Assignment: If a line in the data has the string "BpfSha", please show it.

Extracted entries:
──────

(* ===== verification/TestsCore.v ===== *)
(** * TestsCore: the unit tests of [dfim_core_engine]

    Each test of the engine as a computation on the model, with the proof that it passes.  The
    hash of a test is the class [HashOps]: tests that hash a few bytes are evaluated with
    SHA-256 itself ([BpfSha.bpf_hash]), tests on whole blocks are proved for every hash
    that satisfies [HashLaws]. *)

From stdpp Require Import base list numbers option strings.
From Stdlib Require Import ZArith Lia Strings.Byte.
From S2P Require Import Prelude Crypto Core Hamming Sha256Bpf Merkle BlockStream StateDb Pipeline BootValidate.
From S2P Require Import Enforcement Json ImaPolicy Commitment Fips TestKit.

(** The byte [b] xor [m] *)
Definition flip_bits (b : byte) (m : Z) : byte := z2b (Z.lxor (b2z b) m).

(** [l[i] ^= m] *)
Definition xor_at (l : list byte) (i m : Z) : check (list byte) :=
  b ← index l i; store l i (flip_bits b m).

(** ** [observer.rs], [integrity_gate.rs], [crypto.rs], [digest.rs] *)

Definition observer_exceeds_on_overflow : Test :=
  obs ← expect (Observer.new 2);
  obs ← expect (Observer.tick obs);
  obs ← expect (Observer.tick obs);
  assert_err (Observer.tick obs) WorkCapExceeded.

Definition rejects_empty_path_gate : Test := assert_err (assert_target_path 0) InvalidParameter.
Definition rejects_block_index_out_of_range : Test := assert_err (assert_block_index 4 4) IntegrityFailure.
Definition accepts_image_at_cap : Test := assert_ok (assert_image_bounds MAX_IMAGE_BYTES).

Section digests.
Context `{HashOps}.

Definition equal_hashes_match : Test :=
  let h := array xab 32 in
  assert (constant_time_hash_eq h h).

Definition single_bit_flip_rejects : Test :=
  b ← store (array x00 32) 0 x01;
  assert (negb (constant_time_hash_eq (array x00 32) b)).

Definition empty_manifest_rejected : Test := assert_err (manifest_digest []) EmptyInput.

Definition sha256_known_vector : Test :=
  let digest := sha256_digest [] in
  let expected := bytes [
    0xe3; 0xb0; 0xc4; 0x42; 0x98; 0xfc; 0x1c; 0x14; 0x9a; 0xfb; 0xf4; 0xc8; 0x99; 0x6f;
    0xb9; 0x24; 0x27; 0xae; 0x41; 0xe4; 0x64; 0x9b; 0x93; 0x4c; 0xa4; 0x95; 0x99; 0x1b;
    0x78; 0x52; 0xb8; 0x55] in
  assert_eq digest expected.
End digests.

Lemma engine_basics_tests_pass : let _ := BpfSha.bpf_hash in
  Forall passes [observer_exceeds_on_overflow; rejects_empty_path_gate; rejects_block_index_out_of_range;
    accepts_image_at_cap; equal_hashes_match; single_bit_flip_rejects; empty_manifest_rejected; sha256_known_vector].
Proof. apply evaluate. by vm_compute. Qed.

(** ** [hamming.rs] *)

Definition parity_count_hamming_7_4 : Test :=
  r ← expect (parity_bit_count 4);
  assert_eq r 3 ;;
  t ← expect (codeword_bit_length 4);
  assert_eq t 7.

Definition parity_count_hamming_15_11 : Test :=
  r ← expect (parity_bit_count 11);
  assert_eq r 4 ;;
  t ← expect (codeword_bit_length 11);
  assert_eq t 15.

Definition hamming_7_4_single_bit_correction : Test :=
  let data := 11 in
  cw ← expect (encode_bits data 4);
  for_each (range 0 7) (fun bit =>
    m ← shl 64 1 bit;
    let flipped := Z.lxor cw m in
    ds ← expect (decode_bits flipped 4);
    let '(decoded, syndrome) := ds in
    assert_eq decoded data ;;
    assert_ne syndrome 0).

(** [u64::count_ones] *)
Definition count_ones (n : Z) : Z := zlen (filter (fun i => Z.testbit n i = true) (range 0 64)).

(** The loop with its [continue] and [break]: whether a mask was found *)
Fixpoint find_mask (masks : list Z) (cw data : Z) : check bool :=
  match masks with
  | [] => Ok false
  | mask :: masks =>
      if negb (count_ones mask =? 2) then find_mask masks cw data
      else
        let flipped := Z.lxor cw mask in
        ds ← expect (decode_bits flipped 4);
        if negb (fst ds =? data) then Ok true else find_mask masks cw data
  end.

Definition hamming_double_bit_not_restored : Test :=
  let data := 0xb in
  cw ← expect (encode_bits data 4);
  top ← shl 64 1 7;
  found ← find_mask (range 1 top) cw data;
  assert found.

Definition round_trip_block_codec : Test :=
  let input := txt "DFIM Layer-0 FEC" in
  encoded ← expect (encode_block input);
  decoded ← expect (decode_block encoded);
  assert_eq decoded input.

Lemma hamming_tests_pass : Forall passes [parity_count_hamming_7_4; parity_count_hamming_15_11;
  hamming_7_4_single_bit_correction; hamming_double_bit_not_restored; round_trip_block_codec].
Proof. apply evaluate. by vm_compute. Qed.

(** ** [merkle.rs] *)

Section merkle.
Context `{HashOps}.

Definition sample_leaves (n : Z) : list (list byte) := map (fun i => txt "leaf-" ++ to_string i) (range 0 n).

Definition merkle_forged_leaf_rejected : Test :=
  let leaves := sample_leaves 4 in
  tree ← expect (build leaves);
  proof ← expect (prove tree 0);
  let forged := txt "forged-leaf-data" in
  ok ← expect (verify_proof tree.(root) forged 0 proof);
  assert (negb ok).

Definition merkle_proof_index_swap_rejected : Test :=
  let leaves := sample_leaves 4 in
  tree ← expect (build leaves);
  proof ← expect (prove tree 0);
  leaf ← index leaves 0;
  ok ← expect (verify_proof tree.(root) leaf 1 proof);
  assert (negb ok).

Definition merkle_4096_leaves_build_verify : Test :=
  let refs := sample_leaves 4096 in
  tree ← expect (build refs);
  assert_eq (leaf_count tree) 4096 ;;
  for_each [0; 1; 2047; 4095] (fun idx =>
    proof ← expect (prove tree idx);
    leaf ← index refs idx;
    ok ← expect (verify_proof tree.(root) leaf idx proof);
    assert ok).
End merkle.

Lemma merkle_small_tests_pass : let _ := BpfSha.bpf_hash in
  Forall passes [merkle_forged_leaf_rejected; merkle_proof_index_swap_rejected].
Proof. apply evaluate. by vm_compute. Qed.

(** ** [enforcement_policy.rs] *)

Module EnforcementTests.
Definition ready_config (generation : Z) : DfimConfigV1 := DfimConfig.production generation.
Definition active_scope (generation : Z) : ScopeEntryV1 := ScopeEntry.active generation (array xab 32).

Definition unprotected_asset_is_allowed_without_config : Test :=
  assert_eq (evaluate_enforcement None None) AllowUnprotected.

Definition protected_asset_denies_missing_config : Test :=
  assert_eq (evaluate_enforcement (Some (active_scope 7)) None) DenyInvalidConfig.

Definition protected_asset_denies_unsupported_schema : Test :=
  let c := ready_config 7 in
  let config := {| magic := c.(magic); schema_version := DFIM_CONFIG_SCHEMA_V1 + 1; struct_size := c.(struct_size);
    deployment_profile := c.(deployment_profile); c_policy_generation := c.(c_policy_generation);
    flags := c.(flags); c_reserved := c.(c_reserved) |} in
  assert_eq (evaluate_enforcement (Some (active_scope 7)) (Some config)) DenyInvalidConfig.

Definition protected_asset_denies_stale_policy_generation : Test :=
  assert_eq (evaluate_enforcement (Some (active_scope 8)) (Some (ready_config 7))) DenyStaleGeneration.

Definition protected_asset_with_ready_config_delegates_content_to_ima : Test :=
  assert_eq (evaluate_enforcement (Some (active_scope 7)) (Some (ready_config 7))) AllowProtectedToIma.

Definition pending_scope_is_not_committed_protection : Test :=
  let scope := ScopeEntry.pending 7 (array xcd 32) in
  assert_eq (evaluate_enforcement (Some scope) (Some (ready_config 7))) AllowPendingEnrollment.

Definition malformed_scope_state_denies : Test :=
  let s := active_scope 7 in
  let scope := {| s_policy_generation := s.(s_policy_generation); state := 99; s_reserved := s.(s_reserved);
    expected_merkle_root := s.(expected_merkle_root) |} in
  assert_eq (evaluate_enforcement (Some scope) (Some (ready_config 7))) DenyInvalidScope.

──────

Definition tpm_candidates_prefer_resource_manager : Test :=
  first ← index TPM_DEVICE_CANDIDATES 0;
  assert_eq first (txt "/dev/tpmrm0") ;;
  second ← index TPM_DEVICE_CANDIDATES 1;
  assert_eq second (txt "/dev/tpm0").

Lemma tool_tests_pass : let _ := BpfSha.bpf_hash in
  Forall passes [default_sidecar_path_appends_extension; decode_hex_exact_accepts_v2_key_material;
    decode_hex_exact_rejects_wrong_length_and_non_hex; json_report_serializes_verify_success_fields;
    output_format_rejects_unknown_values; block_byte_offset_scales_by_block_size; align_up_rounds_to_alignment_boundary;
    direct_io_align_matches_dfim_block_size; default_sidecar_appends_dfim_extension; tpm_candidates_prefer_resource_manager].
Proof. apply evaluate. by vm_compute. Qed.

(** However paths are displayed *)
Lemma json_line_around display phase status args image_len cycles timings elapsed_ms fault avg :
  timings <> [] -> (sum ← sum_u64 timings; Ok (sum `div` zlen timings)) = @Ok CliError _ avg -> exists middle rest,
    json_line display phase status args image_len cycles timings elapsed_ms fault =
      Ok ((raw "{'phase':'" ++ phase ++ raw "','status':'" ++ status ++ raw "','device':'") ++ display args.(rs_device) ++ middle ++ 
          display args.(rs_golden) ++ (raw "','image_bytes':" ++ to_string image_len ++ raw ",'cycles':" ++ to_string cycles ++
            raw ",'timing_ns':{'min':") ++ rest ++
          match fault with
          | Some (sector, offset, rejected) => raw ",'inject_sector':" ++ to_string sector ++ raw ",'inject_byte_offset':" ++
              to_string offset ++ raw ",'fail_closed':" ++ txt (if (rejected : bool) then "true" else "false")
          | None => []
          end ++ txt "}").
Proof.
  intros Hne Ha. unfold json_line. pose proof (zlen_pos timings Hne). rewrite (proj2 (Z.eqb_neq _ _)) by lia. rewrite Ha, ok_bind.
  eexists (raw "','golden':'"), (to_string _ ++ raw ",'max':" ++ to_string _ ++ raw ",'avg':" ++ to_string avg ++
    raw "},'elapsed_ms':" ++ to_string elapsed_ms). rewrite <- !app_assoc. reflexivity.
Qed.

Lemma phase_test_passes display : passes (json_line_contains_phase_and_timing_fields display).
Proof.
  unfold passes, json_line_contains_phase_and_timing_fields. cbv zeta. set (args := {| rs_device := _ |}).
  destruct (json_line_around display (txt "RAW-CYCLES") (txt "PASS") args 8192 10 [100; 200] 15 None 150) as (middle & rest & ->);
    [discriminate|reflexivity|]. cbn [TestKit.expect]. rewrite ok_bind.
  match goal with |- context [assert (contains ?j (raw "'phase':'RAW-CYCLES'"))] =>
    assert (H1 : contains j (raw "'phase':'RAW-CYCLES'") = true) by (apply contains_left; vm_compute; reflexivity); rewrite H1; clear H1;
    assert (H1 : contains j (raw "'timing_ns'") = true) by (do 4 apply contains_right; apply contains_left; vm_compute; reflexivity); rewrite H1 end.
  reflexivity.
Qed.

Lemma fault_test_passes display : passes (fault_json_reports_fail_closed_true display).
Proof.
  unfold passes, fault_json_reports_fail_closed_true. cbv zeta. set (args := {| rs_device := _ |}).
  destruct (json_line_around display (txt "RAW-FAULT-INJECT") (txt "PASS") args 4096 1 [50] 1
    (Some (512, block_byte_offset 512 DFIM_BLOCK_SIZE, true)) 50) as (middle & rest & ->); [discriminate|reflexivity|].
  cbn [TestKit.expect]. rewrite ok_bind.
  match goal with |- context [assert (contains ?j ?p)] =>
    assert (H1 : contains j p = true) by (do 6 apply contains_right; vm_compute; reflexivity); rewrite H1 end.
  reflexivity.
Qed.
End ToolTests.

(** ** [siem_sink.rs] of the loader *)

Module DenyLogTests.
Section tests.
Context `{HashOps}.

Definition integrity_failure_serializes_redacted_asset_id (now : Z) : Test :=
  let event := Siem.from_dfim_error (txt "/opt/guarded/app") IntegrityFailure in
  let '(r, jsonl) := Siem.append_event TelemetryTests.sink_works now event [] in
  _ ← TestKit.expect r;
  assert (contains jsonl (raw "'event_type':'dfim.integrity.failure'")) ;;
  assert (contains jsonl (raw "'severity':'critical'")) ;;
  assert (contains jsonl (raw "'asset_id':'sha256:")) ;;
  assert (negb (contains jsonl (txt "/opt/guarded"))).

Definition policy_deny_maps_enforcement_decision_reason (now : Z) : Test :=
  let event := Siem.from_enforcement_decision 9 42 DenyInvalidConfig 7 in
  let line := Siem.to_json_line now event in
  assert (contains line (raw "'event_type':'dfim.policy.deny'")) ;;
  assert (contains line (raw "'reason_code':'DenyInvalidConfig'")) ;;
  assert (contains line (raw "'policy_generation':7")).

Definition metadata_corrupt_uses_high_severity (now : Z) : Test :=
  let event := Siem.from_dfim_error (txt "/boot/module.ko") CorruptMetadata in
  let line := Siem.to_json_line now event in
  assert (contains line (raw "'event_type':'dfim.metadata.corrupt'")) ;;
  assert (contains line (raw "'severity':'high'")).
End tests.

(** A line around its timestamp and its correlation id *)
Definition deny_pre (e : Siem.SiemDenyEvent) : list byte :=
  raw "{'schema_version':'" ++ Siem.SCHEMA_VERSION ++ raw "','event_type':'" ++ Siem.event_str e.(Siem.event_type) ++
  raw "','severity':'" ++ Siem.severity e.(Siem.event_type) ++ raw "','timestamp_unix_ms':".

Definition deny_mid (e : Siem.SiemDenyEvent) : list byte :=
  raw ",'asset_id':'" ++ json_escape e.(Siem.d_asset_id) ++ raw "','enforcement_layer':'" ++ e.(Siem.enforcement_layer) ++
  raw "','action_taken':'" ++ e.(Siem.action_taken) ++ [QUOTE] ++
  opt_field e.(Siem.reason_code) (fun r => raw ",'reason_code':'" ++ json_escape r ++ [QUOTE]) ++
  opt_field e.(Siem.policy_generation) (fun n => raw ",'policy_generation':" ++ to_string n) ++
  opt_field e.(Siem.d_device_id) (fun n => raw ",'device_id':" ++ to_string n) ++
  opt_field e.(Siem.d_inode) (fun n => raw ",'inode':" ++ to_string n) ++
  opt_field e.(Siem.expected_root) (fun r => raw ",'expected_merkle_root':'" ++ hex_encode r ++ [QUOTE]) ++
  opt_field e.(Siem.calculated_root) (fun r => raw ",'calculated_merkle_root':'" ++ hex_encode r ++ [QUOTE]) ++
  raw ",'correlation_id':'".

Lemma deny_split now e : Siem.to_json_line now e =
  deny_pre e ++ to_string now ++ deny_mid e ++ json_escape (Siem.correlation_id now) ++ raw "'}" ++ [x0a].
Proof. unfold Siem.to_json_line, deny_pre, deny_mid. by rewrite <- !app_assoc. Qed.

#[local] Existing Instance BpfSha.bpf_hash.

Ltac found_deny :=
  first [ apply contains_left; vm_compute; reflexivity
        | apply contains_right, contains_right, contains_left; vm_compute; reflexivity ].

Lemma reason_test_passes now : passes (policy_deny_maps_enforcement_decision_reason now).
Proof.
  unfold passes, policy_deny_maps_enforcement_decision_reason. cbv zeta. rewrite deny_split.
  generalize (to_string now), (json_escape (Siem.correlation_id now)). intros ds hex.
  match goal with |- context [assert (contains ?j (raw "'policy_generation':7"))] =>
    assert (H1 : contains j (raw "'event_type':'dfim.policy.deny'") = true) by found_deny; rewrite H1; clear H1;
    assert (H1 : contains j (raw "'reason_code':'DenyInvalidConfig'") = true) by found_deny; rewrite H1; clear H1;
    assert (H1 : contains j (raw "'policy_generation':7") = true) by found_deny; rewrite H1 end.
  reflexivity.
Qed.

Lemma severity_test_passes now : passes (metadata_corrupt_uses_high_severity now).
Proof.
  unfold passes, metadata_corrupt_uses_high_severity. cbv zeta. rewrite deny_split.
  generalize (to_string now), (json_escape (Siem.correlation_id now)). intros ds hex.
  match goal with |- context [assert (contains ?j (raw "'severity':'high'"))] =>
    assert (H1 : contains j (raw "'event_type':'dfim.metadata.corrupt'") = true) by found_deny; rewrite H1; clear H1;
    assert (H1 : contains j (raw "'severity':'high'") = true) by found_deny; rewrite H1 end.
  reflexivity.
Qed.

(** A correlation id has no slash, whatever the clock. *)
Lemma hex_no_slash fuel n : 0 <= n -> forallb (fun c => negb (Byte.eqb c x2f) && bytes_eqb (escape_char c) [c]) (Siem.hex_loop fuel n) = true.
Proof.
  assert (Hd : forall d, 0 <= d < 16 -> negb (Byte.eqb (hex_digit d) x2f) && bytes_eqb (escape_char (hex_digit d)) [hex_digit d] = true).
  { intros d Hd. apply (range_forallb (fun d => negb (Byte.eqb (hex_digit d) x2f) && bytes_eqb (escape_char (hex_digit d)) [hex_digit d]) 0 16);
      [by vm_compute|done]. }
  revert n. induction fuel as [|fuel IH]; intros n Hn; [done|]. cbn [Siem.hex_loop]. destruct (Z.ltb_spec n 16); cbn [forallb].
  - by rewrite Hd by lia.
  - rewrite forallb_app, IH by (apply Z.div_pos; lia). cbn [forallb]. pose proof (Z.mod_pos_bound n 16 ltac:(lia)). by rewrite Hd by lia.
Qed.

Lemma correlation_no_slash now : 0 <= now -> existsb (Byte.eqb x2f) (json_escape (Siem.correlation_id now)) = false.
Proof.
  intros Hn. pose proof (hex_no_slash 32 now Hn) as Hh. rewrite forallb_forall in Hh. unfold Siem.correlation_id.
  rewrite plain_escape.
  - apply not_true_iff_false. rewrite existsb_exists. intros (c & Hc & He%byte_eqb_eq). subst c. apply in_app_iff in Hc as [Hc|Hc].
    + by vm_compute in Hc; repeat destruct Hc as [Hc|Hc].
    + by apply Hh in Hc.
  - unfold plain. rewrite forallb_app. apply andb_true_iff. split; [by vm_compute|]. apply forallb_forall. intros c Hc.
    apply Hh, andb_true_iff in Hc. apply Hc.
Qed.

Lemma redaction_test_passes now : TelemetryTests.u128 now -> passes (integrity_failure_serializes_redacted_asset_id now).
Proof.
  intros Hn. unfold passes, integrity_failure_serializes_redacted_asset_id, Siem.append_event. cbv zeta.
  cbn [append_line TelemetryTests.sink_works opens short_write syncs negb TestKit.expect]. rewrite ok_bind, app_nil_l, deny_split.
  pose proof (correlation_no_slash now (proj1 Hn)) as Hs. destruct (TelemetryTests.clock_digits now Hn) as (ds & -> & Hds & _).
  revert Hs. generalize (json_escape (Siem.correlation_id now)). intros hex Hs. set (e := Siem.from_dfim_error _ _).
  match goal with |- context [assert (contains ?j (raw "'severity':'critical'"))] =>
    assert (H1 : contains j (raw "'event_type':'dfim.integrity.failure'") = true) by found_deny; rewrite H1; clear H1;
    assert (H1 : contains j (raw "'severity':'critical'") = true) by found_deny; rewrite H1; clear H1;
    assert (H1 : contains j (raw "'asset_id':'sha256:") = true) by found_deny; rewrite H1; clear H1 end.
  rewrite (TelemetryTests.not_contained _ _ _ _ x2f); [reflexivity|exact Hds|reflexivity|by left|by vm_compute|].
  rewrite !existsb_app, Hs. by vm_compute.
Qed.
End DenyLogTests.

──────

Expected output:
    SHA-256 itself ([BpfSha.bpf_hash]), tests on whole blocks are proved for every hash
Lemma engine_basics_tests_pass : let _ := BpfSha.bpf_hash in
Lemma merkle_small_tests_pass : let _ := BpfSha.bpf_hash in
Lemma tool_tests_pass : let _ := BpfSha.bpf_hash in
#[local] Existing Instance BpfSha.bpf_hash.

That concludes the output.